[Data records]
• • • •

(** * Reef identifier allocation (04-allocate-ReefIDs.py)

    A shallow embedding of the identifier allocator of the Coral Sea
    features repository: the base-N symbol codec, the geographic grid
    encoder, the counter encoder and [process_shapefile], followed by the
    properties of the allocation scheme.

    Python values are modelled as follows.
    - [int] is [Z]; [str] is [string]; [None]/NaN in the ReefID column is
      [None : option string].
    - [float] is IEEE 754 binary64.  Every finite binary64 value is an
      integer multiple of 2^-1074, so a finite float is the integer [k]
      with value [k * 2^-1074]; the sign of zero is not recorded (the
      program never observes it).
    - dictionaries are [gmap], sets are [gset], the data frame is the list
      of its rows, indexed by position (the RangeIndex that reading a file
      produces).
    - an uncaught exception is [Raise]; a loop that never exits is
      [Diverge]. *)

From Stdlib Require Import ZArith Lia Ascii String Permutation.
From stdpp Require Import gmap strings list fin_maps sorting.

Local Open Scope Z_scope.
Set Warnings "-clear-no-such-hyp".

(** ** Outcomes of a Python computation *)

Inductive exn :=
  ValueError | IndexError | KeyError | OverflowError | ZeroDivisionError | AssertionError.

Inductive result (A : Type) : Type :=
| Ok (a : A)
| Raise (e : exn)
| Diverge.
Arguments Ok {A} a.
Arguments Raise {A} e.
Arguments Diverge {A}.

Global Instance result_ret : MRet result := λ A a, Ok a.

Global Instance result_bind : MBind result := λ A B k c,
  match c with
  | Ok a => k a
  | Raise e => Raise e
  | Diverge => Diverge
  end.

Global Instance exn_eq_dec : EqDecision exn.
Proof. solve_decision. Defined.

Global Instance result_eq_dec {A} `{EqDecision A} : EqDecision (result A).
Proof. solve_decision. Defined.

(** ** Python floats: IEEE 754 binary64 *)

Module PyFloat.

Inductive float :=
| Finite (k : Z)            (* the value k * 2^-1074 *)
| Infinity (negative : bool)
| NaN.

(** 1.0, and the first magnitude that overflows (2^1024), in units. *)
Definition one : Z := Eval vm_compute in 2 ^ 1074.
Definition overflow_threshold : Z := Eval vm_compute in 2 ^ 2098.

(** Spacing of the floats around a magnitude [n]: 53 significant bits,
    that is 2 ^ max(0, log2 n - 52). *)
Definition quantum (n : Z) : Z := Z.shiftl 1 (Z.max 0 (Z.log2 n - 52)).

(** [k] is the integer of a finite binary64 value. *)
Definition representable (k : Z) : Prop :=
  Z.abs k < overflow_threshold ∧ k mod quantum (Z.abs k) = 0.

(** Number of trailing zero bits. *)
Fixpoint pos_ctz (p : positive) : Z :=
  match p with
  | xO p' => Z.succ (pos_ctz p')
  | _ => 0
  end.

Definition ctz (k : Z) : Z :=
  match k with
  | Z0 => 0
  | Zpos p | Zneg p => pos_ctz p
  end.

(** Round-to-nearest, ties-to-even, of the rational [a / b] (in units),
    for [0 ≤ a] and [0 < b]: with [n] the integer part and [2^s] the
    spacing of the floats around it, [m = a / (b * 2^s)] rounded down
    and [r] the remainder of that division. *)
Definition round_ratio (a b : Z) : Z :=
  let n := a / b in
  let s := Z.max 0 (Z.log2 n - 52) in
  let m := Z.shiftr n s in
  let d := Z.shiftl b s in
  let r := a - m * d in
  let up := match 2 * r ?= d with
            | Lt => false
            | Gt => true
            | Eq => Z.odd m
            end in
  Z.shiftl (if up then m + 1 else m) s.
Definition utf8_next (bs : bytes) : option (char * N * bytes) :=
  match bs with
  | [] => None
  | b0 :: r0 =>
      let x0 := Byte.to_N b0 in
      if x0 <? 0x80 then Some (x0, 1, r0)
      else if in_range 0xC2 0xDF x0 then
        match r0 with
        | b1 :: r1 =>
            let x1 := Byte.to_N b1 in
            if is_cont x1 then Some ((x0 - 0xC0) * 64 + (x1 - 0x80), 2, r1) else None
        | [] => None
        end
      else if in_range 0xE0 0xEF x0 then
        match r0 with
        | b1 :: b2 :: r2 =>
            let x1 := Byte.to_N b1 in
            let x2 := Byte.to_N b2 in
            if (if x0 =? 0xE0 then in_range 0xA0 0xBF x1
                else if x0 =? 0xED then in_range 0x80 0x9F x1 else is_cont x1)
               && is_cont x2
            then Some ((x0 - 0xE0) * 4096 + (x1 - 0x80) * 64 + (x2 - 0x80), 3, r2)
            else None
        | _ => None
        end
      else if in_range 0xF0 0xF4 x0 then
        match r0 with
        | b1 :: b2 :: b3 :: r3 =>
            let x1 := Byte.to_N b1 in
            let x2 := Byte.to_N b2 in
            let x3 := Byte.to_N b3 in
            if (if x0 =? 0xF0 then in_range 0x90 0xBF x1
                else if x0 =? 0xF4 then in_range 0x80 0x8F x1 else is_cont x1)
               && is_cont x2 && is_cont x3
            then Some ((x0 - 0xF0) * 262144 + (x1 - 0x80) * 4096 + (x2 - 0x80) * 64
                        + (x3 - 0x80), 4, r3)
            else None
        | _ => None
        end
      else None
  end.

Fixpoint utf8_valid_aux (fuel : nat) (bs : bytes) : bool :=
  match fuel with
  | O => true
  | S fuel =>
      match bs with
      | [] => true
      | _ => match utf8_next bs with
             | Some (_, _, rest) => utf8_valid_aux fuel rest
             | None => false
             end
      end
  end.

Definition utf8_valid (bs : bytes) : bool := utf8_valid_aux (length bs) bs.

(** [String::from_utf8]. *)
Definition from_utf8 (bs : bytes) : option rstr := if utf8_valid bs then Some bs else None.

Lemma from_utf8_valid bs : utf8_valid bs = true → from_utf8 bs = Some bs.
Proof. unfold from_utf8. by intros ->. Qed.
Lemma from_utf8_Some bs s : from_utf8 bs = Some s → s = bs ∧ utf8_valid bs = true.
Proof. unfold from_utf8. destruct (utf8_valid bs); naive_solver. Qed.

(** The decoder consumes a non-empty prefix of the input. *)
Lemma utf8_next_len bs c n rest :
  utf8_next bs = Some (c, n, rest) → len bs = n + len rest ∧ 1 ≤ n ≤ 4.
Proof.
  unfold utf8_next, len. intros H.
  repeat case_match; simplify_eq; cbn [length] in *; lia.
Qed.

Lemma utf8_next_suffix bs c n rest :
  utf8_next bs = Some (c, n, rest) → rest = drop (N.to_nat n) bs.
Proof. unfold utf8_next. intros H. by repeat case_match; simplify_eq. Qed.

Lemma utf8_next_length bs c n rest :
  utf8_next bs = Some (c, n, rest) → (length rest < length bs)%nat.
Proof. intros H%utf8_next_len. unfold len in H. lia. Qed.

Lemma utf8_valid_aux_fuel f1 f2 bs :
  (length bs ≤ f1)%nat → (length bs ≤ f2)%nat → utf8_valid_aux f1 bs = utf8_valid_aux f2 bs.
Proof.
  revert f2 bs; induction f1 as [|f1 IH]; intros f2 bs H1 H2.
  - destruct bs; [by destruct f2 | cbn in H1; lia].
  - destruct f2 as [|f2]; [destruct bs; [done | cbn in H2; lia]|]. cbn.
    destruct bs as [|b bs]; [done|].
    destruct (utf8_next (b :: bs)) as [[[c n] rest]|] eqn:Hn; [|done].
    apply utf8_next_length in Hn. apply IH; lia.
Qed.

Lemma utf8_valid_next bs c n rest :
  utf8_next bs = Some (c, n, rest) → utf8_valid bs = utf8_valid rest.
Proof.
  intros Hn. pose proof (utf8_next_length _ _ _ _ Hn) as Hlt.
  unfold utf8_valid. destruct bs as [|b bs]; [done|]. cbn [length] in *.
  cbn [utf8_valid_aux]. rewrite Hn. apply utf8_valid_aux_fuel; lia.
Qed.
Definition with_visited (f : gset rstr → gset rstr) (b : Builder) : Builder :=
  mkBuilder (b_trees b) (b_files b) (b_symlinks b) (f (b_visited b)) (b_file_count b)
    (b_dir_count b) (b_symlink_count b) (b_total_bytes b).
Definition with_tree (hash tree_bytes : bytes) (b : Builder) : Builder :=
  mkBuilder (<[hash := tree_bytes]> (b_trees b)) (b_files b) (b_symlinks b) (b_visited b)
    (b_file_count b) (b_dir_count b + 1) (b_symlink_count b) (b_total_bytes b).
Definition with_symlink (hash target : bytes) (b : Builder) : Builder :=
  mkBuilder (b_trees b) (b_files b) (<[hash := target]> (b_symlinks b)) (b_visited b)
    (b_file_count b) (b_dir_count b) (b_symlink_count b + 1) (b_total_bytes b).
Definition with_file (f : FileRef) (b : Builder) : Builder :=
  mkBuilder (b_trees b) (<[fr_hash f := f]> (b_files b)) (b_symlinks b) (b_visited b)
    (b_file_count b + 1) (b_dir_count b) (b_symlink_count b)
    (wrap64 (b_total_bytes b + fr_size f)).

(** [size as i64]. *)
Definition as_i64 (n : N) : Z :=
  let z := Z.of_N n in
  if (z <? 9223372036854775808)%Z then z else (z - 18446744073709551616)%Z.

Definition io_error (e : rstr) : FstreeError := mkFstreeError FsIo e.

Section capture.
Context `{RmpEncode} `{Blake3} `{Glob} `{ClientFs}.

(** [encode_msgpack] of a list of entries, which does not fail. *)
Definition encode_entries (entries : list TreeEntry) : bytes :=
  write_serde_value (entries_value entries).

Definition hash_file (path : rstr) : result rstr bytes := blake3 <$> fs_read path.

(** What a method on [&mut self] returns, [None] when the fuel is spent. *)
Abbreviation built A := (option (result FstreeError A * Builder)).

Section entry.
(** [build_tree], which [build_entry] calls for a directory. *)
Variable rec : rstr → rstr → Builder → built bytes.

• • • •

▸ About this exercise
Every line above from the line with "Definition with_symlink (hash" to the line with "(b_file_count b +" is wanted, ends included; write them out exactly and add no other line.

▸ Exercise answer
Definition with_symlink (hash target : bytes) (b : Builder) : Builder :=
  mkBuilder (b_trees b) (b_files b) (<[hash := target]> (b_symlinks b)) (b_visited b)
    (b_file_count b) (b_dir_count b) (b_symlink_count b + 1) (b_total_bytes b).
Definition with_file (f : FileRef) (b : Builder) : Builder :=
  mkBuilder (b_trees b) (<[fr_hash f := f]> (b_files b)) (b_symlinks b) (b_visited b)
    (b_file_count b + 1) (b_dir_count b) (b_symlink_count b)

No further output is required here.